Exercise instructions: One number is the full answer: how many lines in the records contain the word "iota"?

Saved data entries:
(** X8.  On a table that is not empty and has the week-number column, the
    identity column and the six aggregated columns (week numbers of one
    kind, the six columns numeric) the summary is computed: its columns are
    the eight summary columns, its rows are labelled 0, 1, ..., there is
    one row per week number of the table, nulls left out, in ascending
    order, so that the number of rows is the "weeks tracked" figure of the
    dashboard; the row of a week holds the number of distinct identities
    and the means of the six columns over the rows of that week. *)
Theorem cohort_summary_rows (merged : DataFrame) :
  is_empty merged = false →
  has_columns merged ("week_number" :: "email" :: map snd summary_means) = true →
  one_kind merged "week_number" →
  (∀ c, c ∈ map snd summary_means → numeric_column merged c) →
  ∃ out,
    cohort_weekly_summary merged = Ok out ∧
    columns out = summary_columns ∧
    map fst (rows out) = map Z.of_nat (seq 0 (length (rows out))) ∧
    StronglySorted (λ a b, cell_leb a b = true) (map week_of (rows out)) ∧
    NoDup (map cell_key (map week_of (rows out))) ∧
    (∀ k, k ∈ map cell_key (map week_of (rows out)) ↔ k ∈ week_keys merged) ∧
    length (rows out) = weeks_tracked merged ∧
    ∀ ir, ir ∈ rows out →
      week_of ir ≠ VNull ∧
      get ir.2 "n_participants"
      = VInt (Z.of_nat (nunique (map email_of (week_group merged (week_of ir))))) ∧
      ∀ nc, nc ∈ summary_means →
        mean (map (λ jr, get jr.2 nc.2) (week_group merged (week_of ir)))
        = Ok (get ir.2 nc.1).
Proof.
  intros He Hcols Hkind Hnum.
  rewrite has_columns_cons in Hcols. apply andb_true_iff in Hcols as [Hw Hcols].
  unfold cohort_weekly_summary. rewrite He, Hw. cbn [negb orb].
  set (d := dropna "week_number" merged).
  assert (filter (λ c, negb (has_column d c)) ("email" :: map snd summary_means) = []) as ->.
  { apply filter_none. intros c Hc. unfold has_columns in Hcols.
    rewrite forallb_forall in Hcols. apply list_elem_of_In, Hcols in Hc.
    change (has_column d c) with (has_column merged c). rewrite Hc. simpl. tauto. }
  set (weeks := column_values d "week_number").
  assert (weeks ⊆ column_values merged "week_number") as Hsub.
  { apply column_values_subseteq, filter_rows_subseteq. }
  assert (sortable weeks = true) as -> by (by eapply sortable_subseteq).
  set (groups := drop_duplicates_first cell_key (stable_sort cell_leb weeks)).
  destruct (drop_duplicates_first_spec cell_key (stable_sort cell_leb weeks))
    as (Hnd & Hsl & Hcov). fold groups in Hnd, Hsl, Hcov.
  assert (∀ w, w ∈ groups → w ∈ weeks) as Hin.
  { intros w Hw'. rewrite <- (stable_sort_perm cell_leb weeks).
    by eapply sublist_subseteq. }
  assert (∀ w, w ∈ weeks → w ≠ VNull) as Hnn.
  { intros w (ir & -> & Hir)%list_elem_of_fmap.
    apply list_elem_of_filter in Hir as [Hir _]. by apply notna_true. }
  assert (∀ c, c ∈ map snd summary_means → numeric_column d c) as Hnumd.
  { intros c Hc. specialize (Hnum c Hc). unfold numeric_column in *.
    rewrite forallb_forall in *. intros x Hx%list_elem_of_In. apply Hnum, list_elem_of_In.
    revert Hx. apply column_values_subseteq, filter_rows_subseteq. }
  set (row := λ w, match summary_row d w with Ok r => r | Err _ => ∅ end).
  assert (rmapM (summary_row d) groups = Ok (map row groups)) as ->.
  { apply rmapM_total, Forall_forall. intros w _.
    destruct (summary_row_Ok d w Hnumd) as (r & Hr & _). subst row. simpl. by rewrite Hr. }
  cbn [rbind]. eexists. split; [reflexivity|]. cbn [columns rows].
  assert (map week_of (imap (λ i r, (Z.of_nat i, r)) (map row groups)) = groups) as Hweeks.
  { change (map ?f ?x) with (f <$> x). rewrite fmap_imap, imap_fmap.
    rewrite (imap_ext _ (λ _, id)); [by rewrite (imap_const id), list_fmap_id|].
    intros i w Hi. simpl. unfold week_of. simpl.
    destruct (summary_row_Ok d w Hnumd) as (r & Hr & Hrw & _).
    subst row. simpl. by rewrite Hr. }
  rewrite Hweeks.
  assert (∀ k, k ∈ map cell_key groups ↔ k ∈ week_keys merged) as Hkeys.
  { intros k. unfold week_keys. rewrite elem_of_list_to_set. split.
    - intros (w & -> & Hw')%list_elem_of_fmap. apply list_elem_of_fmap. exists w.
      split; [done|]. apply list_elem_of_filter. split.
      + apply notna_true, Hnn, Hin, Hw'.
      + apply Hsub, Hin, Hw'.
    - intros (w & -> & Hw')%list_elem_of_fmap.
      apply list_elem_of_filter in Hw' as [Hna Hw'].
      destruct (Hcov w) as (y & Hy & Hk).
      + rewrite stable_sort_perm.
        apply list_elem_of_fmap in Hw' as (ir & -> & Hir).
        apply list_elem_of_fmap. exists ir. split; [done|].
        apply list_elem_of_filter. split; [done|done].
      + rewrite <- Hk. apply list_elem_of_fmap. eauto. }
  split_and!.
  - done.
  - change (map ?f ?x) with (f <$> x). rewrite fmap_imap.
    rewrite length_imap. rewrite (imap_ext _ (λ i _, Z.of_nat i)) by done.
    generalize (row <$> groups). intros l. rewrite imap_seq_0. done.
  - eapply StronglySorted_sublist; [exact Hsl|].
    apply stable_sort_sorted; [apply cell_leb_total|apply cell_leb_trans].
  - done.
  - done.
  - rewrite length_imap, length_map. unfold weeks_tracked. rewrite Hw.
    unfold nunique. fold (week_keys merged).
    trans (size (list_to_set (map cell_key groups) : gset key)).
    { rewrite size_list_to_set by done. by rewrite length_map. }
    f_equal. apply set_eq. intros k. rewrite elem_of_list_to_set. apply Hkeys.
  - intros ir (i & w & -> & Hi)%elem_of_lookup_imap.
    apply list_lookup_fmap_Some in Hi as (w0 & -> & Hw0%list_elem_of_lookup_2).
    destruct (summary_row_Ok d w0 Hnumd) as (r & Hr & Hrw & Hrn & Hrm).
    assert (row w0 = r) as -> by (subst row; simpl; by rewrite Hr).
    assert (week_of (Z.of_nat i, r) = w0) as -> by exact Hrw.
    assert (w0 ≠ VNull) as Hw0n by (apply Hnn, Hin, Hw0).
    rewrite <- (week_group_dropna merged w0 Hw0n).
    split; [done|]. split; [exact Hrn|exact Hrm].
Qed.
Lemma swap_Permutation (v : list A) i j : swap v i j ≡ₚ v.
Proof.
  unfold swap. destruct (v !! i) as [x|] eqn:Hi; [| done].
  destruct (v !! j) as [y|] eqn:Hj; [| done].
  assert (Hx : <[j := x]> v !! i = Some x).
  { destruct (decide (i = j)) as [->|Hne].
    - apply list_lookup_insert_eq. by eapply lookup_lt_Some.
    - by rewrite list_lookup_insert_ne. }
  apply (Permutation_cons_inv (a := x)).
  rewrite <- (insert_Permutation _ i y x Hx).
  by rewrite (insert_Permutation v j x y Hj).
Qed.

Lemma swap_length (v : list A) i j : length (swap v i j) = length v.
Proof. apply Permutation_length, swap_Permutation. Qed.

Lemma push_heap_loop_Permutation fuel : forall (v : list A) hole,
  push_heap_loop comp fuel v hole ≡ₚ v.
Proof.
  induction fuel as [|fuel IH]; intros v hole; cbn [push_heap_loop]; [done |].
  repeat case_match; try done. rewrite IH. apply swap_Permutation.
Qed.

Lemma adjust_heap_loop_Permutation fuel : forall (v : list A) hole,
  (adjust_heap_loop comp fuel v hole).1 ≡ₚ v.
Proof.
  induction fuel as [|fuel IH]; intros v hole; cbn [adjust_heap_loop]; [done |].
  repeat case_match; cbn [fst]; try done;
    rewrite ?IH; apply swap_Permutation.
Qed.

Lemma adjust_heap_Permutation (v : list A) : adjust_heap comp v ≡ₚ v.
Proof.
  unfold adjust_heap.
  pose proof (adjust_heap_loop_Permutation (length v) v 0) as H.
  destruct (adjust_heap_loop comp (length v) v 0) as [v' hole].
  rewrite push_heap_loop_Permutation. exact H.
Qed.

Lemma push_Permutation x (q : list A) : push comp x q ≡ₚ x :: q.
Proof.
  unfold push, push_heap. rewrite push_heap_loop_Permutation.
  by rewrite Permutation_app_comm.
Qed.

Lemma pop_top (q : list A) x :
  top q = Some x -> pop comp q ++ [x] ≡ₚ q.
Proof.
  destruct q as [|y q]; [done |]. intros [= ->].
  destruct q as [|z q]; [done |].
  unfold pop, pop_heap.
  change (1 <? length (x :: z :: q))%nat with true. cbv iota.
  change (length (x :: z :: q) - 1)%nat with (S (length q)).
  set (v1 := swap (x :: z :: q) 0 (S (length q))).
  assert (Hv1 : length v1 = S (S (length q))) by apply swap_length.
  assert (Hl : v1 !! S (length q) = Some x).
  { unfold v1, swap.
    destruct (lookup_lt_is_Some_2 (x :: z :: q) (S (length q))) as [y Hy].
    { cbn [length]. lia. }
    rewrite Hy. change ((x :: z :: q) !! 0%nat) with (Some x). cbv iota.
    rewrite list_lookup_insert_ne by lia.
    apply list_lookup_insert_eq. cbn [length]. lia. }
  assert (Hlast : drop (S (length q)) v1 = [x]).
  { apply list_eq. intros [|k].
    - rewrite lookup_drop, Nat.add_0_r. exact Hl.
    - rewrite lookup_drop. apply lookup_ge_None. lia. }
  rewrite Hlast.
  assert (Hal : length (adjust_heap comp (take (S (length q)) v1)) = S (length q)).
  { rewrite (Permutation_length (adjust_heap_Permutation _)).
    rewrite length_take. lia. }
  rewrite length_app, Hal. cbn [length]. rewrite Nat.add_sub.
  rewrite take_app_length' by done.
  rewrite adjust_heap_Permutation.
  rewrite <- Hlast, take_drop. apply swap_Permutation.
Qed.

Lemma pop_length (q : list A) x :
  top q = Some x -> S (length (pop comp q)) = length q.
Proof.
  intros H. rewrite <- (Permutation_length (pop_top q x H)).
  rewrite length_app. cbn. lia.
Qed.

End PriorityQueueFacts.
Lemma laplace_estimate_pos m ngram :
  vocab m ≠ ∅ → (0 < laplace_estimate m ngram)%Q.
Proof.
  intros Hv. unfold laplace_estimate.
  assert (size (vocab m) ≠ 0) as Hs by (intros ?%size_empty_iff%leibniz_equiv; done).
  apply Qlt_shift_div_l.
  - unfold Qlt. simpl. lia.
  - unfold Qlt. simpl. lia.
Qed.

Lemma laplace_estimate_le_1 m ngram :
  reachable m → vocab m ≠ ∅ → ngram ≠ [] →
  (laplace_estimate m ngram <= 1)%Q.
Proof.
  intros Hr Hv Hng. unfold laplace_estimate.
  assert (size (vocab m) ≠ 0) as Hs by (intros ?%size_empty_iff%leibniz_equiv; done).
  rewrite (snoc_removelast_last ngram Hng) at 1.
  rewrite reachable_counts by done.
  pose proof (lookup_le_sum_values
                (suggestions m !!! removelast ngram) (List.last ngram ""))
    as Hle.
  fold (context_next_count m (removelast ngram) (List.last ngram "")) in Hle.
  fold (context_total m (removelast ngram)) in Hle.
  apply Qle_shift_div_r.
  - unfold Qlt. simpl. lia.
  - unfold Qle. simpl. lia.
Qed.

(** C6, as the code has it: in a state reached by completed [build_model]
    calls whose vocabulary is not empty, [smooth] returns for every
    non-empty n-gram the estimate (count + 1) / (context total + size of
    the vocabulary), which is greater than 0 and at most 1. *)
Theorem smooth_laplace_bounds m ngram :
  reachable m → vocab m ≠ ∅ → ngram ≠ [] →
  smooth m ngram = Ok (laplace_estimate m ngram)
  ∧ (0 < laplace_estimate m ngram)%Q
  ∧ (laplace_estimate m ngram <= 1)%Q.
Proof.
  intros Hr Hv Hng. split; [|split].
  - by apply smooth_value.
  - by apply laplace_estimate_pos.
  - by apply laplace_estimate_le_1.
Qed.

Written reply: 2